Lemma hex_stays_in_sync_witness :
  in_sync (colors (fold_left (perform (F := rational_floats) (I := picking))
                     session new_palette)).
Proof.
  apply (hex_stays_in_sync (F := rational_floats) (I := picking) new_palette session).
  constructor.
Defined.

(* ================================================================== *)
(** * More on the codec *)
(* ================================================================== *)

Lemma substring_length_le (n m : nat) (s : string) :
  (String.length (substring n m s) <= m)%nat.
Proof.
  revert n m. induction s as [|c s IH]; intros [|n] [|m]; simpl; try lia.
  - specialize (IH 0%nat m). lia.
  - apply (IH n 0%nat).
  - apply (IH n (S m)).
Qed.

Lemma int_16_slice_bounded (s : string) (v : Z) :
  (String.length s <= 2)%nat -> int_16 s = Ok v -> in_range v.
Proof.
  intros Hlen Hs.
  assert (H : bounded_result s = true).
  { destruct s as [|a [|b [|c s]]]; simpl in Hlen; try lia.
    - reflexivity.
    - exact (ascii_forall (fun a => bounded_result (String a EmptyString))
               ltac:(vm_compute; reflexivity) a).
    - pose proof (ascii_forall
        (fun a => forallb (fun b => bounded_result (String a (String b EmptyString)))
                          all_ascii)
        ltac:(vm_compute; reflexivity) a) as H.
      cbv beta in H. rewrite forallb_forall in H. apply H.
      unfold all_ascii. apply in_map_iff. exists (nat_of_ascii b).
      split; [apply ascii_nat_embedding|].
      apply in_seq. pose proof (nat_ascii_bounded b). lia. }
  unfold bounded_result in H. rewrite Hs in H.
  apply andb_prop in H as [H1 H2]. unfold in_range. lia.
Qed.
★ ★ ★
> **What you will do**:
Could you retype exactly the lines from the one containing "split; [apply ascii_nat_embedding|]." through the final line of the data above, and no others?

> **Solution to this task**:
      split; [apply ascii_nat_embedding|].
      apply in_seq. pose proof (nat_ascii_bounded b). lia. }
  unfold bounded_result in H. rewrite Hs in H.
  apply andb_prop in H as [H1 H2]. unfold in_range. lia.
Qed.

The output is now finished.